For the Headleys, Crossroads fills a void at two levels: Accepting God makes them feel they are not alone in the universe, and finding 31-year-old Pastor Brian Tome and this hip, young community of Christians makes them believe that they are not alone in America either.

“I wanted to find a body of people--if they were out there--that were good people, thinking people,” said Kimberlyn Headley. “God, for me, is a very personal issue. But I feel very strongly in my belief, and I want that appreciated and not mocked. I wanted to find someplace where we would feel comfortable and definitely be appreciated for living pretty moral lives.”

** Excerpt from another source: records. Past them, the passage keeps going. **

(** * watsonx-go, package [models]: the retry engine and the error decoder

    A shallow embedding of [pkg/models/errors.go] and [pkg/models/retry.go].

    Go values are modelled as follows.
    - [int], [time.Duration] (an [int64] count of nanoseconds): [Z];
      [uint]: [N], with the 64-bit wrap-around of [n+1] written out.
    - [[]byte]: [list byte]; [string]: [string].
    - a nilable pointer or interface ([*http.Response], [error]): [option].
    - a closure that reads or writes variables outside [Retry] (the
      operation, [onRetry], [retryIf], the context, the timer): a function
      on an explicit world [W], threaded through [Retry] by a small monad
      that also records what [Retry] called, in order.
    - the Go runtime and standard library ([select], [rand.Int63n],
      [time.After], [json.Unmarshal]): section variables, so that every
      theorem holds whatever they compute. *)

From Stdlib Require Import ZArith NArith List String Ascii Bool Lia.
From Stdlib Require Import Strings.Byte.
From Stdlib Require DecimalString DecimalZ DecimalPos.
Import ListNotations.

Local Open Scope string_scope.
Local Open Scope list_scope.
Local Open Scope Z_scope.

Set Implicit Arguments.
Set Warnings "-register-all".

(* ================================================================= *)
(** ** errors.go: the data model *)

(** [ErrorDetail]: individual error information. *)
Record ErrorDetail := mkErrorDetail {
  Code     : string;
  Message  : string;
  MoreInfo : string
}.

(** [WatsonxError]: a structured WatsonX API error.  A nil slice and an
    empty slice are both [[]]: the code only takes [len] of it. *)
Record WatsonxError := mkWatsonxError {
  StatusCode : Z;
  Errors     : list ErrorDetail;
  Trace      : string
}.

(** [WatsonxErrorResponse]: the error envelope of the wire format. *)
Record WatsonxErrorResponse := mkWatsonxErrorResponse {
  envelope_Errors : list ErrorDetail;
  envelope_Trace  : string
}.

(** A non-nil value of Go's [error] interface: a [*WatsonxError], or any
    other error (transport, body read, context), named by its message. *)
Inductive error_value :=
| WatsonxErr (e : WatsonxError)
| OtherErr (msg : string).

(** Go's [error]: [None] is [nil]. *)
Definition error := option error_value.

(** An [io.ReadCloser]: the bytes the stream still yields, and the error
    that ends it ([None] when it ends with EOF). *)
Record ReadCloser := mkReadCloser {
  pending  : list byte;
  read_err : error
}.

(** [io.ReadAll]: everything up to EOF or the first error, that error
    ([nil] at EOF), and the stream as it is left: drained. *)
Definition io_ReadAll (r : ReadCloser) : list byte * error * ReadCloser :=
  (pending r, read_err r, {| pending := []; read_err := read_err r |}).

(** [io.NopCloser(bytes.NewBuffer(b))]: a fresh in-memory stream over [b]. *)
Definition NopCloser_NewBuffer (b : list byte) : ReadCloser :=
  {| pending := b; read_err := None |}.

(** The part of [http.Response] the package touches.  [Body] is never nil
    (net/http guarantees it for a client's response). *)
Record Response := mkResponse {
  resp_StatusCode : Z;
  Body            : ReadCloser
}.

Definition StatusOK : Z := 200.

(** [&WatsonxError{StatusCode: sc}]. *)
Definition status_only (sc : Z) : WatsonxError :=
  {| StatusCode := sc; Errors := []; Trace := "" |}.

Section Decode.

(** [json.Unmarshal(body, &apiErr)] on a zero [WatsonxErrorResponse]:
    [Some] of the filled envelope when it returns a nil error, [None]
    when it returns an error. *)
Variable json_Unmarshal : list byte -> option WatsonxErrorResponse.

(** [DecodeWatsonxError].  [resp] is a pointer, and the function assigns
    [resp.Body]: the second component is the response object as the call
    leaves it. *)
Definition DecodeWatsonxError (resp : option Response)
  : error * option Response :=
  match resp with
  | None => (Some (WatsonxErr (status_only 0)), None)
  | Some r =>
    let '(body, err, drained) := io_ReadAll (Body r) in
    match err with
    | Some _ =>
      (Some (WatsonxErr (status_only (resp_StatusCode r))),
       Some {| resp_StatusCode := resp_StatusCode r; Body := drained |})
    | None =>
      (* Restore body so it can be read again *)
      let r' := {| resp_StatusCode := resp_StatusCode r;
                   Body := NopCloser_NewBuffer body |} in
      let wxErr := status_only (resp_StatusCode r) in
      if (List.length body =? 0)%nat then (Some (WatsonxErr wxErr), Some r')
      else
        match json_Unmarshal body with
        | None => (Some (WatsonxErr wxErr), Some r')
        | Some apiErr =>
          (Some (WatsonxErr {| StatusCode := StatusCode wxErr;
                               Errors := envelope_Errors apiErr;
                               Trace := envelope_Trace apiErr |}),
           Some r')
        end
    end
  end.

End Decode.

(* ================================================================= *)
(** ** retry.go: machine integers and the calls [Retry] makes *)

(** Conversion to [uint] (64 bits): the value modulo [2^64]. *)
Definition uint (n : N) : N := (n mod 2 ^ 64)%N.

(** Conversion to [int64]: two's-complement wrap-around. *)
Definition int64 (z : Z) : Z := (z + 2 ^ 63) mod 2 ^ 64 - 2 ^ 63.

(** [time.Duration] is an [int64] count of nanoseconds. *)
Definition Duration := Z.
Definition Second : Duration := 1000000000.

(** What [Retry] does to the outside, in the order it does it. *)
Inductive Event :=
| Called (resp : option Response) (err : error)
    (* [retryableFunc()] was invoked and returned [(resp, err)] *)
| AskedRetryIf (err : error) (answer : bool)
    (* [opts.retryIf(err)] returned [answer] *)
| OnRetryCalled (attempt : N) (err : error)
    (* [opts.onRetry(attempt, err)] *)
| Waited (d : Duration) (timer_fired : bool).
    (* the [select] on [opts.timer.After(d)] and [opts.context.Done()]:
       [true] when the timer case was taken, [false] when the context's *)

Definition is_Called (e : Event) : bool :=
  match e with Called _ _ => true | _ => false end.
Definition is_OnRetryCalled (e : Event) : bool :=
  match e with OnRetryCalled _ _ => true | _ => false end.
Definition is_Waited (e : Event) : bool :=
  match e with Waited _ _ => true | _ => false end.
Definition is_AskedRetryIf (e : Event) : bool :=
  match e with AskedRetryIf _ _ => true | _ => false end.

(** How many times the operation was invoked. *)
Definition count_calls (tr : list Event) : nat :=
  List.length (filter is_Called tr).
(** How many times [onRetry] was invoked. *)
Definition count_onRetry (tr : list Event) : nat :=
  List.length (filter is_OnRetryCalled tr).
(** How many backoff waits were entered. *)
Definition count_waits (tr : list Event) : nat :=
  List.length (filter is_Waited tr).

(** The attempt numbers [onRetry] received, in order. *)
Fixpoint onRetry_attempts (tr : list Event) : list N :=
  match tr with
  | [] => []
  | OnRetryCalled a _ :: tr' => a :: onRetry_attempts tr'
  | _ :: tr' => onRetry_attempts tr'
  end.

(** What the most recent invocation of the operation returned. *)
Fixpoint last_call (tr : list Event) : option (option Response * error) :=
  match tr with
  | [] => None
  | Called resp err :: tr' =>
    match last_call tr' with
    | Some o => Some o
    | None => Some (resp, err)
    end
  | _ :: tr' => last_call tr'
  end.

The Headleys have joined a vast flock of “seekers” who are turning to organized religion, often after years of absence and in some cases for the first time in their lives. In a period when more Americans than ever believe that the nation’s values have run aground, the Headleys and their fellow seekers are filling the sanctuaries of the nation’s churches, synagogues and mosques in record numbers.

Their spiritual odyssey speaks volumes about the nation’s debate over values and the role of organized religion in it. Many seekers say that their lives are being changed for the better by religion and that their pilgrimage is changing religion in the process. It has given rise to new categories of churches and new approaches to winning converts. It is prompting many churches not only to provide seekers with spiritual guidance but to re-create the sense of community that seems to have vanished from other spheres of American life.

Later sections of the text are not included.